En tout cas, le Premier ministre Rami Hamdallah avait foulé le 2 octobre dernier le sol de la bande de Gaza pour la première fois depuis 2015. Il avait été accueilli par des milliers de Gazaouis espérant qu’une réconciliation soulagerait leur quotidien. Le lendemain, Rami Hamdallah avait tenu le premier conseil des ministres à Gaza depuis 2014.

La visite de Rami Hamdallah était censée matérialiser les efforts de réconciliation et préparer le terrain à un transfert des pouvoirs, au moins civils, du Hamas à l’Autorité palestinienne.

L’enjeu le plus immédiat de ces pourparlers est le sort des deux millions de Gazaouis, éprouvés par trois guerres avec Israël depuis 2008, les blocus israélien et égyptien destinés à contenir le Hamas, la pauvreté, le chômage et les pénuries récemment aggravées d’eau et d’électricité.

En tout cas, Israël n’a pas manqué de réagir à cette évolution saluée par les Palestiniens. Le Premier ministre israélien Benjamin Netanyahou a prévenu que son pays n’accepterait de traiter avec un gouvernement parlant au nom de toutes les factions palestiniennes que si le Hamas démantelait son bras armé, rompait avec l’Iran et reconnaissait Israël. Conditions a priori irrecevables pour le Hamas.

L’administration de Donald Trump, qui cherche à relancer l’entreprise de paix, a dit «suivre attentivement» l’évolution de la situation et répété que tout gouvernement palestinien devait renoncer à la violence et reconnaître Israël.
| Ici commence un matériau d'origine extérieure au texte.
(* ===== verification/Migrate.v ===== *)
(** * The migration runner: [db/migrate.ts]

    The runner walks the [.sql] files of the migrations directory in the order of their
    names and applies each that the table [_syrotp_migrations] does not list, in a
    transaction with the row that lists it.  What the database server does with the text
    of a file is an argument: it leaves another schema or refuses.  [migrate] is one
    run; [step] is any number of runs at once, each of which can die between two
    statements.  The time a row is written and the connection are left out. *)

From stdpp Require Import strings relations.
From S2P Require Import Prelude JsString Json JsNumber Errors Schema Webhooks.
From Stdlib Require Import String Ascii Sorting.Sorted.

Open Scope string_scope.
Open Scope js_scope.

(** ** The checksum *)

Definition js_xor (a b : Z) : Z := to_int32 (Z.lxor (to_uint32 a) (to_uint32 b)).
Definition Math_imul (a b : Z) : Z := to_int32 (to_uint32 a * to_uint32 b).

(** A digit of [toString(16)]. *)
Definition radix_digit (d : Z) : ascii := ascii_of_nat (Z.to_nat (if (d <? 10)%Z then 48 + d else 87 + d)).

(** [n.toString(16)] of a number below 16 to the power of [fuel]. *)
Fixpoint radix16 (fuel : nat) (n : Z) : string :=
  match fuel with
  | 0%nat => ""
  | S fuel => (if (n <? 16)%Z then "" else radix16 fuel (n / 16)) ++ String (radix_digit (n mod 16)) ""
  end.

Fixpoint hash_loop (h : Z) (s : string) : Z :=
  match s with
  | EmptyString => h
  | String c s' => hash_loop (Math_imul (js_xor h (Z.of_nat (code c))) 16777619) s'
  end.

Definition simpleHash (s : string) : string := radix16 8 (js_ushr (hash_loop 2166136261 s) 0).

(** ** The database and the directory *)

(** A file of the directory: its name and its text. *)
Abbreviation file := (string * string)%type.

(** The rows of [_syrotp_migrations], name and checksum, once the table is there. *)
Record Database (T : Type) : Type := mkDatabase { schema : T; migrations : option (list (string * string)) }.
Arguments mkDatabase {T}.
Arguments schema {T}.
Arguments migrations {T}.

Section Runner.
Context {T : Type} (execute : string -> T -> outcome exn T).

Record Run : Type := mkRun { run_db : Database T; run_out : list string }.

Abbreviation RunM := (M exn Run).

Definition log (line : string) : RunM unit := modify (fun r => mkRun (run_db r) (run_out r ++ [line])%list).

Definition rows (D : Database T) : list (string * string) := default [] (migrations D).

(** [CREATE TABLE IF NOT EXISTS] *)
Definition create_table (D : Database T) : Database T := mkDatabase (schema D) (Some (rows D)).

(** [SELECT name FROM _syrotp_migrations WHERE name = ${file}] *)
Definition listed (name : string) (D : Database T) : bool := existsb (fun row => String.eqb (fst row) name) (rows D).

(** The transaction of a file: its text, then its row, whose name is the primary key. *)
Definition apply_file (f : file) (D : Database T) : outcome exn (Database T) :=
  match execute (snd f) (schema D) with
  | Throw e => Throw e
  | Return s =>
      if listed (fst f) D then Throw (UniqueViolation "_syrotp_migrations_pkey")
      else Return (mkDatabase s (Some (rows D ++ [(fst f, simpleHash (snd f))])%list))
  end.

(** [readdir(..)].filter(..).sort() *)
Definition before_name (a b : file) : bool := String.ltb (fst a) (fst b).
Definition sql_files (dir : list file) : list file :=
  order_by before_name (List.filter (fun f => endsWith (fst f) ".sql") dir).

Definition run_file (f : file) : RunM unit := fun r =>
  match apply_file f (run_db r) with
  | Return D => (Return tt, mkRun D (run_out r))
  | Throw e => (Throw e, r)
  end.

Fixpoint run_files (files : list file) : RunM unit :=
  match files with
  | [] => ret tt
  | f :: rest =>
      let! applied := gets (fun r => listed (fst f) (run_db r)) in
      do! (if applied : bool then log ("[migrate] skip " ++ fst f ++ " (already applied)")
           else do! run_file f in log ("[migrate] applied " ++ fst f)) in
      run_files rest
  end.

Definition migrate (dir : list file) : RunM unit :=
  do! modify (fun r => mkRun (create_table (run_db r)) (run_out r)) in
  do! run_files (sql_files dir) in
  log "[migrate] done".

(** [main().catch(..)] *)
Definition migrate_exit (o : outcome exn unit) : Z := match o with Return _ => 0 | Throw _ => 1 end.

(** ** Several runs at once *)

Inductive Phase : Type := Creating | Checking | Transacting.

(** A run under way: what it does next, for the first of the files left. *)
Record Runner : Type := mkRunner { ru_phase : Phase; ru_files : list file }.

Definition start_run (dir : list file) : Runner := mkRunner Creating (sql_files dir).

(** One statement or transaction of a run; a run that ends or fails is gone. *)
Definition runner_step (r : Runner) (D : Database T) : option Runner * Database T :=
  match ru_phase r, ru_files r with
  | Creating, files => (Some (mkRunner Checking files), create_table D)
  | Checking, [] => (None, D)
  | Checking, f :: rest => (Some (if listed (fst f) D then mkRunner Checking rest else mkRunner Transacting (f :: rest)), D)
  | Transacting, [] => (None, D)
  | Transacting, f :: rest =>
      match apply_file f D with
      | Return D' => (Some (mkRunner Checking rest), D')
      | Throw _ => (None, D)
      end
  end.

Record State : Type := mkState { database : Database T; runners : list Runner }.

Definition the_runner (o : option Runner) : list Runner := match o with Some r => [r] | None => [] end.

(** The directories the runs may find. *)
Inductive step (releases : list file -> Prop) : State -> State -> Prop :=
  | step_start dir D rs : releases dir -> step releases (mkState D rs) (mkState D (rs ++ [start_run dir])%list)
  | step_act D rs r rs' : step releases (mkState D (rs ++ r :: rs')%list)
      (mkState (snd (runner_step r D)) (rs ++ the_runner (fst (runner_step r D)) ++ rs')%list)
  | step_crash D rs r rs' : step releases (mkState D (rs ++ r :: rs')%list) (mkState D (rs ++ rs')%list).

(** The texts of the files, one after the other. *)
Fixpoint execute_all (files : list file) (s : T) : outcome exn T :=
  match files with
  | [] => Return s
  | f :: rest => match execute (snd f) s with Return s' => execute_all rest s' | Throw e => Throw e end
  end.

(** The table lists the files [h], and the schema is what their texts make of [s0]. *)
Definition results_from (s0 : T) (h : list file) (D : Database T) : Prop :=
  rows D = map (fun f => (fst f, simpleHash (snd f))) h /\ execute_all h s0 = Return (schema D).

(** ** What the table says *)

Lemma execute_all_snoc h f s0 s : execute_all h s0 = Return s -> execute_all (h ++ [f]) s0 = execute (snd f) s.
Proof.
  revert s0. induction h as [|g h IH]; intros s0; cbn [execute_all List.app]; [intros [= ->]; by destruct (execute (snd f) s)|].
  destruct (execute (snd g) s0) as [s'|e]; [apply IH|done].
Qed.

Lemma execute_all_prefix h h' s0 s : execute_all (h ++ h') s0 = Return s -> exists s', execute_all h s0 = Return s' /\ execute_all h' s' = Return s.
Proof.
  revert s0. induction h as [|g h IH]; intros s0; cbn [execute_all List.app]; [by exists s0|].
  destruct (execute (snd g) s0) as [s'|e]; [apply IH|done].
Qed.

Lemma results_empty s0 : results_from s0 [] (mkDatabase s0 None).
Proof. done. Qed.

Lemma results_create s0 h D : results_from s0 h D -> results_from s0 h (create_table D).
Proof. done. Qed.

Lemma results_listed s0 h D name : results_from s0 h D -> listed name D = true <-> In name (map fst h).
Proof.
  intros [E _]. unfold listed. rewrite E, existsb_exists. setoid_rewrite in_map_iff. split.
  - intros (row & (f & <- & Hf) & Hn). apply String.eqb_eq in Hn. by exists f.
  - intros (f & <- & Hf). exists (fst f, simpleHash (snd f)). split; [by exists f|apply String.eqb_refl].
Qed.

(** A transaction that commits adds the file, which was not listed. *)
Lemma results_apply s0 h D f D' :
  results_from s0 h D -> apply_file f D = Return D' -> results_from s0 (h ++ [f]) D' /\ ~ In (fst f) (map fst h).
Proof.
  intros Hr. assert (Hl := results_listed s0 h D (fst f) Hr). destruct Hr as [E Hx]. unfold apply_file.
  destruct (execute (snd f) (schema D)) as [s|e] eqn:Ex; [|done]. destruct (listed (fst f) D) eqn:El; [done|]. intros [= <-].
  split; [split|].
  - cbn [rows migrations default]. by rewrite map_app, E.
  - by rewrite (execute_all_snoc h f s0 _ Hx).
  - intros Hin. apply Hl in Hin. congruence.
Qed.

(** ** Each file once *)

(** The runs under way have files of a release left. *)
Definition of_release (releases : list file -> Prop) (r : Runner) : Prop :=
  exists dir, releases dir /\ forall f, In f (ru_files r) -> In f (sql_files dir).

Definition applied_once (releases : list file -> Prop) (s0 : T) (s : State) : Prop :=
  (exists h, results_from s0 h (database s) /\ NoDup (map fst h) /\ forall f, In f h -> exists dir, releases dir /\ In f (sql_files dir)) /\
  List.Forall (of_release releases) (runners s).

Lemma of_release_rest releases p p' f rest : of_release releases (mkRunner p (f :: rest)) -> of_release releases (mkRunner p' rest).
Proof. intros (dir & Hd & Hf). exists dir. split; [done|]. intros g Hg. apply Hf. by right. Qed.

Lemma applied_once_step releases s0 s s' : step releases s s' -> applied_once releases s0 s -> applied_once releases s0 s'.
Proof.
  intros [dir D rs Hdir|D rs r rs'|D rs r rs'] [(h & Hr & Hn & Hh) Hrs]; cbn [database runners] in *.
  - split; [by exists h|]. apply List.Forall_app. split; [done|]. repeat constructor. by exists dir.
  - apply List.Forall_app in Hrs. destruct Hrs as [H1 H2]. apply List.Forall_cons_iff in H2. destruct H2 as [H2 H3].
    assert (Hkeep : forall o, List.Forall (of_release releases) (the_runner o) ->
              List.Forall (of_release releases) (rs ++ the_runner o ++ rs')) by (intros o Ho; by rewrite !List.Forall_app).
    assert (Hone : forall r', of_release releases r' -> List.Forall (of_release releases) (the_runner (Some r'))) by (repeat constructor; done).
    destruct r as [[| |] [|f rest]]; unfold runner_step; cbn [ru_phase ru_files].
    1-4: (split; [by exists h|]; apply Hkeep; cbn [fst]).
    + by apply Hone.
    + by apply Hone.
    + constructor.
    + apply Hone. destruct (listed _ _); [by eapply of_release_rest|done].
    + split; [by exists h|]. apply Hkeep. constructor.
    + destruct (apply_file f D) as [D'|e] eqn:Ea; cbn [fst snd].
      * destruct (results_apply s0 h D f D' Hr Ea) as [Hr' Hni]. split; [|apply Hkeep, Hone; by eapply of_release_rest].
        exists (h ++ [f])%list. split; [done|]. rewrite map_app. split.
        -- apply NoDup_app. split; [done|]. split; [|apply NoDup_singleton]. intros x Hx Hx'. apply list_elem_of_In in Hx, Hx'.
           destruct Hx' as [<-|[]]. done.
        -- intros g Hg. apply in_app_or in Hg. destruct Hg as [Hg|[<-|[]]]; [by apply Hh|]. destruct H2 as (dir & Hd & Hf). exists dir.
           split; [done|]. apply Hf. by left.
      * split; [by exists h|]. apply Hkeep. constructor.
  - apply List.Forall_app in Hrs. destruct Hrs as [H1 H2]. apply List.Forall_cons_iff in H2. split; [by exists h|].
    apply List.Forall_app. by destruct H2.
Qed.

(** C18: However many runs of whatever releases start, interleave and die, the table lists
    every file at most once, each with the checksum of its text, every listed file is a
    [.sql] file of a release, and the schema is exactly what the texts of the listed
    files make of the initial one, in the order of the table, each executed once and
    none by half. *)
Theorem each_migration_once releases s0 s :
  rtc (step releases) (mkState (mkDatabase s0 None) []) s ->
  exists h, results_from s0 h (database s) /\ NoDup (map fst h) /\ forall f, In f h -> exists dir, releases dir /\ In f (sql_files dir).
Proof.
  intros Hrtc. enough (Hi : applied_once releases s0 s) by apply Hi.
  assert (H0 : applied_once releases s0 (mkState (mkDatabase s0 None) [])).
  { split; [|constructor]. exists []. split; [apply results_empty|]. split; [constructor|]. intros f []. }
  induction Hrtc as [|x y z Hs _ IH]; [done|]. apply IH. by apply (applied_once_step releases s0 x y).
Qed.
(** * pyfinding: expected tour length over random coin subsets

    A shallow embedding of the Python package [pyfinding]
    ([coin.py], [memo.py], [pathfinding.py], [alternatives.py]) and the
    properties of its distance oracle, its two tour solvers, its starting-node
    heuristic and its expectation aggregator.

    Conventions of the embedding
    - Python [int] is [Z]; grid coordinates are pairs of [Z].
    - A raised exception is the [Err] branch of [result]; every function that
      can raise returns a [result].
    - [float("inf")] mixed with ints is the type [num].
    - A [dict] is a [gmap]; a Python [list] is a [list] in the same order,
      except the explicit stack of the oracle (see [astar_state]). *)

From Stdlib Require Import ZArith List String Ascii Lia QArith_base.
From stdpp Require Import base option list gmap strings.

Local Open Scope Z_scope.

(** ** Exceptions and the error monad *)

Inductive error : Set :=
| NoPath            (* ValueError("No path!") *)
| IndexError        (* subscript of a list or a str out of range *)
| KeyError          (* subscript of a dict with a missing key *)
| EmptySequence     (* ValueError of min() on an empty iterable *)
| NegativeR         (* ValueError of itertools.combinations for r < 0 *)
| ZeroDivisionError
| FuelExhausted.    (* not a Python exception: the loop budget of the model ran out *)

Inductive result (A : Type) : Type :=
| Ok (a : A)
| Err (e : error).
Arguments Ok {A} a.
Arguments Err {A} e.
(** * pii-transformer-web: the transformation pipeline of [utils/piiTransformer]

    A shallow embedding of the hex codec, the digest helper, the OpenPGP
    adapter, the two orchestrators and the format heuristic, followed by
    the properties of the specification that were checked against them.

    JavaScript strings are sequences of UTF-16 code units ([list Z]),
    [Uint8Array]s are [list byte].  Calls that leave the repository
    (WebCrypto, openpgp) are events of a small free monad [Async]; a
    [World] gives them a meaning. *)

From Stdlib Require Import ZArith Lia List Bool String Ascii.
From Stdlib Require Import Strings.Byte.
From stdpp Require Import base tactics list.
Import ListNotations.

Local Open Scope Z_scope.

(** ** Strings *)

Definition JsString := list Z.

(** A string literal of the source (all literals there are ASCII). *)
Definition lit (s : string) : JsString :=
  map (fun a => Z.of_N (N_of_ascii a)) (list_ascii_of_string s).

(** [String.prototype.startsWith(searchString)], position 0. *)
Fixpoint startsWith (s searchString : JsString) {struct searchString} : bool :=
  match searchString, s with
  | [], _ => true
  | _ :: _, [] => false
  | p :: ps, c :: cs => (c =? p) && startsWith cs ps
  end.

(** [s.slice(start)] and [s.substr(start, len)] for in-range, non-negative
    arguments, the only ones the code passes. *)
Definition slice (s : JsString) (start : nat) : JsString := drop start s.
Definition substr (s : JsString) (start len : nat) : JsString :=
  take len (drop start s).
(** * Storage: the synchronous Web Storage facade over AsyncStorage

    A shallow embedding of
    [react/features/base/lib-jitsi-meet/native/Storage.js].

    The class keeps a JavaScript [Map] of data items and, when it was given a
    key prefix, mirrors every mutation to React Native's [AsyncStorage] and
    loads the persisted items back once, at construction.  The embedding
    follows the source method by method:

    - JavaScript values and the few string primitives the class uses;
    - [JsMap]: the ECMAScript [Map], as the list of entries of the language
      specification, where a deleted entry stays in the list as an empty
      slot so that iterators stay valid while the map is mutated;
    - the [Storage] record: the two fields of the class, the state of the
      one promise chain the constructor starts, and the recorded calls to
      [AsyncStorage];
    - the methods, the two promise callbacks of the constructor, and the
      event loop that interleaves them. *)

From Stdlib Require Import List String Ascii Bool Arith ZArith Lia.
Import ListNotations.
Open Scope string_scope.
Open Scope list_scope.

(** ** JavaScript values *)

(** The values that reach the class.  Flow types keys and values as strings;
    [undefined], [null] and booleans are kept because the source tests the
    prefix against [undefined], coerces with [String(...)], and returns
    [null] and [undefined].  Numbers only occur as the result of [length]
    and as the argument of [key], where they are integers.  A string is
    the sequence of its code units, one [ascii] each. *)
Inductive jsval : Type :=
| JUndefined
| JNull
| JBool (b : bool)
| JStr (s : string).
(** X3.  [lists_get_name] returns the name of the first row of the
    haystack whose id is the one asked for, and the empty string when no
    row has that id. *)
Theorem lists_get_name_first_match listId haystack :
  (forall pre row post,
     haystack = pre ++ row :: post ->
     Forall (fun row : list_row => row.1.1 <> listId) pre ->
     row.1.1 = listId ->
     lists_get_name listId haystack = row.1.2) /\
  (Forall (fun row : list_row => row.1.1 <> listId) haystack ->
   lists_get_name listId haystack = []).
Proof.
  split; [|apply lists_get_name_none].
  intros pre row post -> Hpre Hrow. by apply lists_get_name_found.
Qed.

Lemma lists_get_name_first_match_witness :
  lists_get_name (str "l2") sample_lists = str "Done & dusted" /\
  lists_get_name (str "l9") sample_lists = [].
Proof.
  destruct (lists_get_name_first_match (str "l2") sample_lists) as [Hfound _].
  destruct (lists_get_name_first_match (str "l9") sample_lists) as [_ Hnone].
  split.
  - apply (Hfound [(str "l1", str "To do", 1%Q)] (str "l2", str "Done & dusted", 2%Q) []);
      [reflexivity| |reflexivity].
    repeat constructor. discriminate.
  - apply Hnone. repeat constructor; discriminate.
Defined.

Lemma lists_get_name_Permutation listId (l l' : list list_row) :
  NoDup (map (fun row : list_row => row.1.1) l) ->
  l ≡ₚ l' ->
  lists_get_name listId l = lists_get_name listId l'.
Proof.
  intros Hnd Hperm. induction Hperm as [|x l l' Hperm IH|x y l|l l' l'' H1 IH1 H2 IH2].
  - done.
  - cbn [lists_get_name]. destruct (decide (x.1.1 = listId)); [done|].
    apply IH. by apply NoDup_cons in Hnd as [_ ?].
  - cbn [lists_get_name].
    destruct (decide (y.1.1 = listId)) as [Hy|]; [|done].
    destruct (decide (x.1.1 = listId)) as [Hx|]; [|done].
    exfalso. cbn [map] in Hnd. apply NoDup_cons in Hnd as [Hnin _].
    apply Hnin. rewrite Hy, <- Hx. by left.
  - rewrite IH1 by done. apply IH2.
    assert (map (fun row : list_row => row.1.1) l ≡ₚ
            map (fun row : list_row => row.1.1) l') as Hmap
      by (by apply Permutation_map).
    rewrite <- Hmap. exact Hnd.
Qed.

(** X4.  When the ids of the lists are distinct, the name found for an
    id does not depend on the order of the lists: sorting them by
    position, as the script does after the fetch, changes no lookup. *)
Theorem lists_get_name_sorted listId (json_data : list list_row) :
  NoDup (map (fun row : list_row => row.1.1) json_data) ->
  lists_get_name listId (sorted num_ltb (fun x : list_row => x.2) json_data)
  = lists_get_name listId json_data.
Proof.
  intros Hnd. symmetry. apply lists_get_name_Permutation; [done|].
  symmetry. apply sorted_Permutation.
Qed.

Lemma lists_get_name_sorted_witness :
  lists_get_name (str "l1")
    (sorted num_ltb (fun x : list_row => x.2)
       [(str "l2", str "Done & dusted", 2%Q); (str "l1", str "To do", 1%Q)])
  = str "To do".
Proof.
  rewrite lists_get_name_sorted; [reflexivity|].
  cbn [map fst snd]. repeat constructor.
  - intros H. apply list_elem_of_singleton in H. discriminate H.
  - intros H. by apply elem_of_nil in H.
Defined.


(** * Further properties of [sanitize_filename] *)

Lemma letters_digits_cons c s :
  letters_digits (c :: s) =
  if alnum c then c :: letters_digits s else letters_digits s.
Proof.
  unfold letters_digits. rewrite (filter_cons (fun c => alnum c = true)).
  destruct (alnum c); by destruct (decide _).
Qed.

Lemma letters_digits_app s t :
  letters_digits (s ++ t) = letters_digits s ++ letters_digits t.
Proof. unfold letters_digits. apply (filter_app (fun c => alnum c = true)). Qed.
(** * Health agent system: intent routing, extraction and session gating

    A shallow embedding of the conversational health-tracking backend
    ([main.py], [agents/cgm_agent.py], [agents/mood_tracker_agent.py],
    [agents/greeting_agent.py], the login guards of
    [agents/food_intake_agent.py] and [agents/meal_planner_agent.py],
    [utils/database.py]) together with the properties its specification
    states about it.

    Modelling conventions.
    - A Python [str] is a [string]; the model is exact for ASCII text
      (case folding, whitespace and digit classes are the ASCII ones).
    - A Python [float] that holds a finite value is the rational it
      denotes ([Q]); comparisons against integer thresholds are exact.
      [float(text)] rounds the decimal literal to the nearest double,
      ties to even, and gives [inf] beyond the largest double.
    - A Python [dict] is an association list in insertion order.
    - [re] is a backtracking matcher over the pattern constructs the
      program uses, with Python's priorities.
    - Code that touches the relational store runs in a state-and-exception
      monad over [Database]; code of [HealthAgentSystem] runs in the same
      monad over the orchestrator's fields and the store.
    - The wall clock, number formatting, time-windowed aggregates of the
      store and everything behind the generative backend are parameters,
      gathered in [HealthAgentSystem.environment]. *)

From Stdlib Require Import Bool Arith ZArith QArith List Ascii String Lia.
From Stdlib Require Import DecimalString Lqa.
Import ListNotations.
Close Scope Q_scope.
Open Scope string_scope.

Set Implicit Arguments.

(* ================================================================== *)
(** ** Python values, exceptions and the effect monad *)

Inductive exn : Type :=
| KeyError (key : string)
| ValueError (msg : string)
| TypeError (msg : string)
| AttributeError (attr : string)
| OperationalError (msg : string)
| IntegrityError (msg : string)
| RuntimeError (msg : string).

Inductive result (A : Type) : Type :=
| Ok (a : A)
| Raise (e : exn).
Arguments Ok {A} a.
Arguments Raise {A} e.

#[local] Unset Elimination Schemes.
Inductive value : Type :=
| VNone
| VBool (b : bool)
| VInt (z : Z)
| VFloat (q : Q)
| VStr (s : string)
| VList (l : list value)
| VDict (d : list (string * value)).
#[local] Set Elimination Schemes.

(** The double quote, spliced into texts that quote examples. *)
Definition dq : string := String "034" EmptyString.

(** [str(o)] for an optional string. *)
Definition str_of_option (o : option string) : string :=
  match o with
  | Some s => s
  | None => "None"
  end.

(** A [dict] with string keys, in insertion order. *)
Definition dict := list (string * value).

Fixpoint dict_get (d : dict) (key : string) : option value :=
  match d with
  | [] => None
  | (k, v) :: d' => if String.eqb k key then Some v else dict_get d' key
  end.

(** [d[key]]: raises [KeyError] on a missing key. *)
Definition dict_item (d : dict) (key : string) : result value :=
  match dict_get d key with
  | Some v => Ok v
  | None => Raise (KeyError key)
  end.

(** [d.get(key)]: [None] on a missing key. *)
Definition dict_get_default (d : dict) (key : string) : value :=
  match dict_get d key with
  | Some v => v
  | None => VNone
  end.

(** [v == s] for a string literal [s]. *)
Definition value_is (v : value) (s : string) : bool :=
  match v with
  | VStr s' => String.eqb s' s
  | _ => false
  end.

(** [v == z] for an integer literal [z]. *)
Definition value_eq_int (v : value) (z : Z) : bool :=
  match v with
  | VInt n => (n =? z)%Z
  | VBool b => ((if b then 1 else 0) =? z)%Z
  | VFloat q => Qeq_bool q (inject_Z z)
  | _ => false
  end.

(** The number a value stands for in a comparison or a subtraction; any
    other value is a [TypeError] there. *)
Definition as_number (v : value) : result Q :=
  match v with
  | VInt n => Ok (inject_Z n)
  | VBool b => Ok (inject_Z (if b then 1 else 0))
  | VFloat q => Ok q
  | _ => Raise (TypeError "unsupported operand type(s)")
  end.

(** Sequencing of steps that may raise, outside the store. *)
Definition and_then {A B} (r : result A) (k : A -> result B) : result B :=
  match r with
  | Ok a => k a
  | Raise e => Raise e
  end.

Notation "x <-? r ;; k" := (and_then r (fun x => k))
  (at level 61, r at next level, right associativity).

(** State-and-exception monad: a raised exception keeps the state reached
    so far (writes that were committed stay committed). *)
Definition M (S A : Type) : Type := S -> result A * S.

Definition ret {S A} (a : A) : M S A := fun s => (Ok a, s).
Definition raise {S A} (e : exn) : M S A := fun s => (Raise e, s).
Definition bind {S A B} (c : M S A) (k : A -> M S B) : M S B :=
  fun s =>
    match c s with
    | (Ok a, s') => k a s'
    | (Raise e, s') => (Raise e, s')
    end.
Definition lift_result {S A} (r : result A) : M S A := fun s => (r, s).

(** [try: c except Exception as e: h e] *)
Definition try_except {S A} (c : M S A) (h : exn -> M S A) : M S A :=
  fun s =>
    match c s with
    | (Ok a, s') => (Ok a, s')
    | (Raise e, s') => h e s'
    end.

Notation "x <- c ;; k" := (bind c (fun x => k))
  (at level 61, c at next level, right associativity).
Notation "c ;;; k" := (bind c (fun _ => k))
  (at level 61, right associativity).

(* ================================================================== *)
(** ** Python string operations (ASCII) *)

Module PyStr.

Definition code (c : ascii) : nat := nat_of_ascii c.

Definition between (lo hi : nat) (c : ascii) : bool :=
  Nat.leb lo (code c) && Nat.leb (code c) hi.

Definition is_upper (c : ascii) : bool := between 65 90 c.
Definition is_lower (c : ascii) : bool := between 97 122 c.
Definition is_digit (c : ascii) : bool := between 48 57 c.

(** [str.isspace] on ASCII: TAB..CR, FS..US and the blank. *)
Definition is_space (c : ascii) : bool :=
  between 9 13 c || between 28 32 c.

(** [\w] on ASCII. *)
Definition is_word (c : ascii) : bool :=
  is_upper c || is_lower c || is_digit c || Nat.eqb (code c) 95.

Definition lower_char (c : ascii) : ascii :=
  if is_upper c then ascii_of_nat (code c + 32) else c.

Fixpoint lower (s : string) : string :=
  match s with
  | EmptyString => EmptyString
  | String c s' => String (lower_char c) (lower s')
  end.

Fixpoint lstrip (s : string) : string :=
  match s with
  | EmptyString => EmptyString
  | String c s' => if is_space c then lstrip s' else s
  end.

Fixpoint rstrip (s : string) : string :=
  match s with
  | EmptyString => EmptyString
  | String c s' =>
      match rstrip s' with
      | EmptyString => if is_space c then EmptyString else String c EmptyString
      | r => String c r
      end
  end.

Definition strip (s : string) : string := rstrip (lstrip s).

Definition startswith (s p : string) : bool := String.prefix p s.

(** [s[n:]] *)
Fixpoint drop (n : nat) (s : string) : string :=
  match n, s with
  | O, _ => s
  | S n', EmptyString => EmptyString
  | S n', String _ s' => drop n' s'
  end.

(** [s[:n]] *)
Fixpoint take (n : nat) (s : string) : string :=
  match n, s with
  | O, _ => EmptyString
  | S n', EmptyString => EmptyString
  | S n', String c s' => String c (take n' s')
  end.

(** [sub in s] *)
Fixpoint contains (s sub : string) : bool :=
  String.prefix sub s ||
  match s with
  | EmptyString => false
  | String _ s' => contains s' sub
  end.

(** [x in xs] for a list of strings. *)
Definition mem (x : string) (xs : list string) : bool :=
  existsb (String.eqb x) xs.

(** [any(w in s for w in ws)] *)
Definition any_in (ws : list string) (s : string) : bool :=
  existsb (contains s) ws.

(** [sum(k for w in ws if w in s)] *)
Fixpoint sum_in (k : Z) (ws : list string) (s : string) : Z :=
  match ws with
  | [] => 0%Z
  | w :: ws' => ((if contains s w then k else 0) + sum_in k ws' s)%Z
  end.

(** Truthiness of an optional string: [None] and the empty string are
    falsy. *)
Definition truthy (o : option string) : bool :=
  match o with
  | Some s => negb (String.eqb s EmptyString)
  | None => false
  end.

(** [s.split(sep)] for a one-character separator. *)
Fixpoint split (sep : ascii) (s : string) : list string :=
  match s with
  | EmptyString => [EmptyString]
  | String c s' =>
      if Ascii.eqb c sep then EmptyString :: split sep s'
      else match split sep s' with
           | [] => [String c EmptyString]
           | w :: ws => String c w :: ws
           end
  end.

Fixpoint repeat_char (c : ascii) (n : nat) : string :=
  match n with
  | O => EmptyString
  | S n' => String c (repeat_char c n')
  end.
Mahmoud Abbas a implicitement admis l’écueil, en soulignant les «différences idéologiques et politiques» entre le Hamas et l’Autorité. «Quand ils voudront rejoindre l’OLP (Organisation de libération de la Palestine internationalement reconnue et chapeautant l’Autorité), ils devront souscrire à la politique de l’OLP».